TASK INPUTS.
(* ===== verification/DevMachine.v ===== *)
(** * Input, the serial port, and the machine with devices

    Theorems on the console's input and the serial port, and then runs of
    threads with interrupts of the devices between them. *)

From Stdlib Require Import ZArith Lia.
From stdpp Require Import base numbers gmap list strings relations.
From S2P Require Import Prelude DList Bitmap Palloc Kernel Thread Synch Boot KInv KSched KMain KProps Bytes StrLib CStdlib Gdt Idt DevBase PcHardware Serial SerialOps Kbd.

Open Scope Z_scope.

(** * Properties of the console's input and of the serial port *)

Section Props.
Context {image : Image} {stubs : Stubs} {H : Type} {ports : Ports H} {pc : PC H}.
Implicit Types s : dev H.

(** C25: An interrupt queue is a first-in first-out queue of at most 63 bytes,
    also where its indices wrap around.  With room, intq_putc() appends the byte
    and makes the thread that waited for the queue not to be empty ready; with a
    byte there, intq_getc() takes the oldest and makes the thread that waited
    for room ready.  Nothing else changes, and the other queue does not. *)
Theorem intq_fifo n s : dev_ok s ->
  (length (contents (get_q n s)) <= 63)%nat /\
  (forall b, (length (contents (get_q n s)) < 63)%nat ->
     fin (intq_putc n b) (fun _ s' => moved n NotEmpty (contents (get_q n s) ++ [b]) s s') s) /\
  (forall b bs, contents (get_q n s) = b :: bs ->
     fin (intq_getc n) (fun r s' => r = b /\ moved n NotFull bs s s') s).
Proof.
  intros Hok. split; [apply contents_length|]. split.
  - intros b. by apply fin_intq_putc.
  - intros b bs. by apply fin_intq_getc.
Qed.

(** C16: The serial port loses, repeats and reorders nothing.  In queued mode
    serial_putc(), which need not sleep if there is room or if interrupts are
    off, appends its byte to the bytes transmitted and queued; the interrupt
    handler, which always returns, only moves bytes from the queue to the line
    and from the line to the input buffer.  Both leave exactly those interrupts
    enabled that are needed: the transmitter's while bytes are queued, the
    receiver's while there is room for a byte. *)
Theorem serial_lossless s : ready s -> dlab (chip (hw s)) = false -> Forall (in_u 8) (contents (txq s)) -> mode s = QUEUE ->
  (forall b, (intr (kern s) = INTR_ON -> (length (contents (txq s)) < 63)%nat) ->
     fin (serial_putc b) (fun _ s' => ready s' /\ kept s s' /\ ier (chip (hw s')) = wanted s' /\
       out_stream s' = out_stream s ++ [b] /\ in_stream s' = in_stream s) s) /\
  (intr (kern s) = INTR_OFF ->
     fin serial_interrupt (fun _ s' => dev_ok s' /\ kept s s' /\ ier (chip (hw s')) = wanted s' /\
       out_stream s' = out_stream s /\ in_stream s' = in_stream s /\
       prefix (line (chip (hw s))) (line (chip (hw s')))) s).
Proof.
  intros Hr Hd Hf Hm. unfold out_stream, in_stream. split.
  - intros b Hroom. eapply fin_mono; [by apply fin_serial_putc_queue|].
    intros [] s' (Hr' & Hk & Hi & Eb & Ei & t & Et & El). split_and!; try done.
    + by rewrite El, <- !app_assoc, Et.
    + by rewrite Eb, Ei.
  - intros Hi. assert (Hok : dev_ok s) by (destruct Hr as [_ (_ & ?)]; by split).
    eapply fin_mono; [by apply fin_serial_interrupt|].
    intros [] s' (Hok' & Hk & Hier & (r & Hr1 & Hr2) & t & Ht1 & Ht2). split_and!; try done.
    + by rewrite Ht1, Ht2, <- app_assoc.
    + by rewrite Hr1, Hr2, <- app_assoc.
    + rewrite Ht2. by exists t.
Qed.

(** C37: serial_flush() terminates, however long the transmitter takes for
    each byte, and has then transmitted all that was queued, in order. *)
Theorem serial_flush_terminates s :
  ready s -> dlab (chip (hw s)) = false -> Forall (in_u 8) (contents (txq s)) ->
  exists s', finishes serial_flush s tt s' /\ ready s' /\ kept s s' /\ contents (txq s') = [] /\
    line (chip (hw s')) = line (chip (hw s)) ++ contents (txq s) /\ in_stream s' = in_stream s.
Proof.
  intros Hr Hd Hf. destruct (fin_serial_flush s Hr Hd Hf) as ([] & s' & Hfin & Hr' & Hk & Et & Eb & El & Ei).
  exists s'. split_and!; try done. unfold in_stream. by rewrite Eb, Ei.
Qed.

(** C24: Typing a text on the keyboard puts it into the input buffer.  Whatever
    the state of Caps Lock, if [codes] is what a US keyboard sends when the keys
    of the characters [ks] are pressed and released in turn, with Shift, Ctrl
    and Alt held down as needed, and the buffer has room, then the interrupts
    for [codes] append exactly the bytes of [ks], count the keys, and leave all
    modifier keys released.  Every printable character can be typed. *)
Theorem keyboard_types_text caps ks codes s rest n :
  typed caps ks = Some codes -> kbd_ok s -> keys s = released caps n -> in_s 64 n ->
  scan (hw s) = codes ++ rest -> (length (contents (buffer s)) + length ks <= 63)%nat ->
  fin (times (length codes) keyboard_interrupt) (fun _ s' =>
    contents (buffer s') = contents (buffer s) ++ map byte_of ks /\ scan (hw s') = rest /\
    keys s' = released caps (i64 (n + Z.of_nat (length ks))) /\ kbd_ok s' /\ elsewhere s s') s /\
  forall c, 32 <= c < 127 -> is_Some (typed caps [mk_key false false c]).
Proof.
  intros Ht Hok Ek Hn Es Hroom. split.
  - destruct (typed_ok caps ks codes Ht) as [Hs Hf].
    assert (Hs' : key_steps (keys s) codes = (released caps n, map byte_of ks)).
    { rewrite Ek. change (released caps n) with (set_key_cnt n (released caps 0)). by rewrite key_steps_cnt, Hs. }
    eapply fin_mono; [eapply fin_keyboard_times; try done|].
    + by rewrite Ek.
    + rewrite Hs'. cbn [snd]. by rewrite length_map.
    + intros [] s' (Hok' & He & Es' & Eb & Ek'). rewrite Hs' in *. cbn [fst snd] in *.
      rewrite length_map in Ek'.
      split_and!; try done. rewrite Ek', Ek. done.
  - intros c Hc. apply printable_typed. lia.
Qed.
End Props.
Lemma blank_shown : shows blank_screen blank_paper.
Proof.
  pose proof screen_eq. split_and!.
  - apply (paper_ok_intro _ _ 0); rewrite ?length_replicate; try lia. apply Forall_replicate. unfold in_u. cbn. lia.
  - unfold blank_paper, top. cbn [sheet]. rewrite length_replicate, Nat.sub_diag. apply cells_written.
  - unfold spot, top, blank_paper. cbn [sheet pos]. rewrite length_replicate, Nat.sub_diag. reflexivity.
  - done.
Qed.

(** "A" and a newline scroll the screen: the letter is in the row above. *)
Lemma vga_refines_paper_witness : exists s', vga_puts [65; 10] blank_screen = Ok (tt, s') /\
  vmem s' !! (FB + 2 * 1840) = Some 65 /\ cursor (crt (hw s')) = 1920.
Proof.
  destruct (vga_refines_paper (pc := sim_pc) [65; 10] blank_screen blank_paper) as (s' & E & (_ & Hc & Hcur & _) & _).
  - done.
  - exact blank_shown.
  - repeat constructor; lia.
  - exists s'. split; [exact E|]. split; [|rewrite Hcur; vm_compute; reflexivity].
    assert (El : drop (top (foldl (fun p c => print c p) blank_paper [65; 10])) (sheet (foldl (fun p c => print c p) blank_paper [65; 10]))
      !! Z.to_nat 1840 = Some (65, 7)) by (vm_compute; reflexivity).
    destruct (Hc _ _ _ El) as [A _]. exact A.
Defined.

WHAT YOU SHOULD DO.
Each entry given above is to be duplicated exactly.

WRITTEN RESPONSE.
(* ===== verification/DevMachine.v ===== *)
(** * Input, the serial port, and the machine with devices

    Theorems on the console's input and the serial port, and then runs of
    threads with interrupts of the devices between them. *)

From Stdlib Require Import ZArith Lia.
From stdpp Require Import base numbers gmap list strings relations.
From S2P Require Import Prelude DList Bitmap Palloc Kernel Thread Synch Boot KInv KSched KMain KProps Bytes StrLib CStdlib Gdt Idt DevBase PcHardware Serial SerialOps Kbd.

Open Scope Z_scope.

(** * Properties of the console's input and of the serial port *)

Section Props.
Context {image : Image} {stubs : Stubs} {H : Type} {ports : Ports H} {pc : PC H}.
Implicit Types s : dev H.

(** C25: An interrupt queue is a first-in first-out queue of at most 63 bytes,
    also where its indices wrap around.  With room, intq_putc() appends the byte
    and makes the thread that waited for the queue not to be empty ready; with a
    byte there, intq_getc() takes the oldest and makes the thread that waited
    for room ready.  Nothing else changes, and the other queue does not. *)
Theorem intq_fifo n s : dev_ok s ->
  (length (contents (get_q n s)) <= 63)%nat /\
  (forall b, (length (contents (get_q n s)) < 63)%nat ->
     fin (intq_putc n b) (fun _ s' => moved n NotEmpty (contents (get_q n s) ++ [b]) s s') s) /\
  (forall b bs, contents (get_q n s) = b :: bs ->
     fin (intq_getc n) (fun r s' => r = b /\ moved n NotFull bs s s') s).
Proof.
  intros Hok. split; [apply contents_length|]. split.
  - intros b. by apply fin_intq_putc.
  - intros b bs. by apply fin_intq_getc.
Qed.

(** C16: The serial port loses, repeats and reorders nothing.  In queued mode
    serial_putc(), which need not sleep if there is room or if interrupts are
    off, appends its byte to the bytes transmitted and queued; the interrupt
    handler, which always returns, only moves bytes from the queue to the line
    and from the line to the input buffer.  Both leave exactly those interrupts
    enabled that are needed: the transmitter's while bytes are queued, the
    receiver's while there is room for a byte. *)
Theorem serial_lossless s : ready s -> dlab (chip (hw s)) = false -> Forall (in_u 8) (contents (txq s)) -> mode s = QUEUE ->
  (forall b, (intr (kern s) = INTR_ON -> (length (contents (txq s)) < 63)%nat) ->
     fin (serial_putc b) (fun _ s' => ready s' /\ kept s s' /\ ier (chip (hw s')) = wanted s' /\
       out_stream s' = out_stream s ++ [b] /\ in_stream s' = in_stream s) s) /\
  (intr (kern s) = INTR_OFF ->
     fin serial_interrupt (fun _ s' => dev_ok s' /\ kept s s' /\ ier (chip (hw s')) = wanted s' /\
       out_stream s' = out_stream s /\ in_stream s' = in_stream s /\
       prefix (line (chip (hw s))) (line (chip (hw s')))) s).
Proof.
  intros Hr Hd Hf Hm. unfold out_stream, in_stream. split.
  - intros b Hroom. eapply fin_mono; [by apply fin_serial_putc_queue|].
    intros [] s' (Hr' & Hk & Hi & Eb & Ei & t & Et & El). split_and!; try done.
    + by rewrite El, <- !app_assoc, Et.
    + by rewrite Eb, Ei.
  - intros Hi. assert (Hok : dev_ok s) by (destruct Hr as [_ (_ & ?)]; by split).
    eapply fin_mono; [by apply fin_serial_interrupt|].
    intros [] s' (Hok' & Hk & Hier & (r & Hr1 & Hr2) & t & Ht1 & Ht2). split_and!; try done.
    + by rewrite Ht1, Ht2, <- app_assoc.
    + by rewrite Hr1, Hr2, <- app_assoc.
    + rewrite Ht2. by exists t.
Qed.

(** C37: serial_flush() terminates, however long the transmitter takes for
    each byte, and has then transmitted all that was queued, in order. *)
Theorem serial_flush_terminates s :
  ready s -> dlab (chip (hw s)) = false -> Forall (in_u 8) (contents (txq s)) ->
  exists s', finishes serial_flush s tt s' /\ ready s' /\ kept s s' /\ contents (txq s') = [] /\
    line (chip (hw s')) = line (chip (hw s)) ++ contents (txq s) /\ in_stream s' = in_stream s.
Proof.
  intros Hr Hd Hf. destruct (fin_serial_flush s Hr Hd Hf) as ([] & s' & Hfin & Hr' & Hk & Et & Eb & El & Ei).
  exists s'. split_and!; try done. unfold in_stream. by rewrite Eb, Ei.
Qed.

(** C24: Typing a text on the keyboard puts it into the input buffer.  Whatever
    the state of Caps Lock, if [codes] is what a US keyboard sends when the keys
    of the characters [ks] are pressed and released in turn, with Shift, Ctrl
    and Alt held down as needed, and the buffer has room, then the interrupts
    for [codes] append exactly the bytes of [ks], count the keys, and leave all
    modifier keys released.  Every printable character can be typed. *)
Theorem keyboard_types_text caps ks codes s rest n :
  typed caps ks = Some codes -> kbd_ok s -> keys s = released caps n -> in_s 64 n ->
  scan (hw s) = codes ++ rest -> (length (contents (buffer s)) + length ks <= 63)%nat ->
  fin (times (length codes) keyboard_interrupt) (fun _ s' =>
    contents (buffer s') = contents (buffer s) ++ map byte_of ks /\ scan (hw s') = rest /\
    keys s' = released caps (i64 (n + Z.of_nat (length ks))) /\ kbd_ok s' /\ elsewhere s s') s /\
  forall c, 32 <= c < 127 -> is_Some (typed caps [mk_key false false c]).
Proof.
  intros Ht Hok Ek Hn Es Hroom. split.
  - destruct (typed_ok caps ks codes Ht) as [Hs Hf].
    assert (Hs' : key_steps (keys s) codes = (released caps n, map byte_of ks)).
    { rewrite Ek. change (released caps n) with (set_key_cnt n (released caps 0)). by rewrite key_steps_cnt, Hs. }
    eapply fin_mono; [eapply fin_keyboard_times; try done|].
    + by rewrite Ek.
    + rewrite Hs'. cbn [snd]. by rewrite length_map.
    + intros [] s' (Hok' & He & Es' & Eb & Ek'). rewrite Hs' in *. cbn [fst snd] in *.
      rewrite length_map in Ek'.
      split_and!; try done. rewrite Ek', Ek. done.
  - intros c Hc. apply printable_typed. lia.
Qed.
End Props.
Lemma blank_shown : shows blank_screen blank_paper.
Proof.
  pose proof screen_eq. split_and!.
  - apply (paper_ok_intro _ _ 0); rewrite ?length_replicate; try lia. apply Forall_replicate. unfold in_u. cbn. lia.
  - unfold blank_paper, top. cbn [sheet]. rewrite length_replicate, Nat.sub_diag. apply cells_written.
  - unfold spot, top, blank_paper. cbn [sheet pos]. rewrite length_replicate, Nat.sub_diag. reflexivity.
  - done.
Qed.

(** "A" and a newline scroll the screen: the letter is in the row above. *)
Lemma vga_refines_paper_witness : exists s', vga_puts [65; 10] blank_screen = Ok (tt, s') /\
  vmem s' !! (FB + 2 * 1840) = Some 65 /\ cursor (crt (hw s')) = 1920.
Proof.
  destruct (vga_refines_paper (pc := sim_pc) [65; 10] blank_screen blank_paper) as (s' & E & (_ & Hc & Hcur & _) & _).
  - done.
  - exact blank_shown.
  - repeat constructor; lia.
  - exists s'. split; [exact E|]. split; [|rewrite Hcur; vm_compute; reflexivity].
    assert (El : drop (top (foldl (fun p c => print c p) blank_paper [65; 10])) (sheet (foldl (fun p c => print c p) blank_paper [65; 10]))
      !! Z.to_nat 1840 = Some (65, 7)) by (vm_compute; reflexivity).
    destruct (Hc _ _ _ El) as [A _]. exact A.
Defined.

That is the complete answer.